With a Little Help From My Friends: Collective Manipulation in Risk-Controlling Recommender Systems

Recommendation systems have become central gatekeepers of online information, shaping user behaviour across a wide range of activities. In response, users increasingly organize and coordinate to steer algorithmic outcomes toward diverse goals, such as promoting relevant content or limiting harmful material, relying on platform affordances -- such as likes, reviews, or ratings. While these mechanisms can serve beneficial purposes, they can also be leveraged for adversarial manipulation, particularly in systems where such feedback directly informs safety guarantees.

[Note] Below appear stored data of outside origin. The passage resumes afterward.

Lemma scalars_scalar s : text s → Forall scalar (scalars s).
Proof.
  assert (∀ n s, (length s <= n)%nat → text s → Forall scalar (scalars s)) as Hn; [|by apply (Hn (length s))].
  assert (scalar 65533) as Hr by (right; lia).
  induction n as [|n IH]; intros [|c s'] Hl Ht; cbn in Hl; try lia; try by constructor. apply Forall_cons in Ht as [Hc Ht]. cbn [scalars].
  assert (Forall scalar (scalars s')) as H1 by (apply IH; [lia|done]).
  destruct (is_low c) eqn:E1; [by constructor|]. destruct (is_high c) eqn:E2; [|constructor; [by apply plain_scalar|done]].
  destruct s' as [|d s'']; [by repeat constructor|]. destruct (is_low d) eqn:E3; [|by constructor].
  constructor; [by apply pair_scalar|]. apply IH; [cbn in Hl; lia|]. by apply Forall_cons in Ht as [_ ?].
Qed.

(** The parts of a code point: its digits in base 64. *)
Lemma digits64 cp : 0 <= cp < 1114112 →
  ∃ a b c d, cp = ((a * 64 + b) * 64 + c) * 64 + d ∧ 0 <= a < 5 ∧ 0 <= b < 64 ∧ 0 <= c < 64 ∧ 0 <= d < 64 ∧
  cp / 262144 = a ∧ cp / 4096 = a * 64 + b ∧ cp / 4096 mod 64 = b ∧ cp / 64 = (a * 64 + b) * 64 + c ∧ cp / 64 mod 64 = c ∧ cp mod 64 = d.
Proof.
  intros Hc. exists (cp / 64 / 64 / 64), (cp / 64 / 64 mod 64), (cp / 64 mod 64), (cp mod 64).
  pose proof (Z.div_mod cp 64). pose proof (Z.div_mod (cp / 64) 64). pose proof (Z.div_mod (cp / 64 / 64) 64).
  pose proof (Z.mod_pos_bound cp 64). pose proof (Z.mod_pos_bound (cp / 64) 64). pose proof (Z.mod_pos_bound (cp / 64 / 64) 64).
  assert (cp / 4096 = cp / 64 / 64) as -> by (by rewrite Z.div_div). assert (cp / 262144 = cp / 64 / 64 / 64) as -> by (by rewrite !Z.div_div).
  set (x := cp / 64) in *. set (y := x / 64) in *. set (z := y / 64) in *. set (d := cp mod 64) in *. set (c := x mod 64) in *. set (b := y mod 64) in *. clearbody x y z b c d. lia.
Qed.

(** Evaluate the comparisons that the context decides, and split the equalities it leaves open. *)
Ltac bounds := repeat match goal with
  | |- context [?a <? ?b] => first [rewrite (proj2 (Z.ltb_lt a b)) by lia | rewrite (proj2 (Z.ltb_ge a b)) by lia]
  | |- context [?a <=? ?b] => first [rewrite (proj2 (Z.leb_le a b)) by lia | rewrite (proj2 (Z.leb_gt a b)) by lia]
  | |- context [?a =? ?b] => destruct (Z.eqb_spec a b)
  end.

In this paper, we study this vulnerability in recently proposed risk-controlling recommender systems, which use binary user feedback (e.g., "Not Interested") to provably limit exposure to unwanted content via conformal risk control. We empirically demonstrate that their reliance on aggregate feedback signals makes them inherently susceptible to coordinated adversarial user behaviour. Using data from a large-scale online video-sharing platform, we show that a small coordinated group (comprising only 1% of the user population) can induce up to a 20% degradation in nDCG for non-adversarial users by exploiting the affordances provided by risk-controlling recommender systems. We evaluate simple, realistic attack strategies that require little to no knowledge of the underlying recommendation algorithm and find that, while coordinated users can significantly harm overall recommendation quality, they cannot selectively suppress specific content groups through reporting alone. Finally, we propose a mitigation strategy that shifts guarantees from the group level to the user level, showing empirically how it can reduce the impact of adversarial coordinated behaviour while ensuring personalized safety for individuals.

Key Contributions

Demonstrates that 1% coordinated adversarial users can degrade nDCG by 20% in risk-controlling recommender systems by exploiting 'Not Interested' feedback
Shows that simple, low-knowledge attack strategies can manipulate conformal risk control thresholds to harm recommendation quality while strengthening formal safety guarantees
Proposes user-level (vs group-level) guarantee mitigation that reduces coordinated attack impact while preserving personalized safety

🛡️ Threat Analysis

Model Skewing

Paper studies temporal, coordinated manipulation of user feedback signals over time to gradually degrade recommender system performance through exploitation of the feedback loop between user reports and risk-control calibration. The attack exploits the system's reliance on aggregate feedback to adjust filtering thresholds, causing drift in recommendation quality.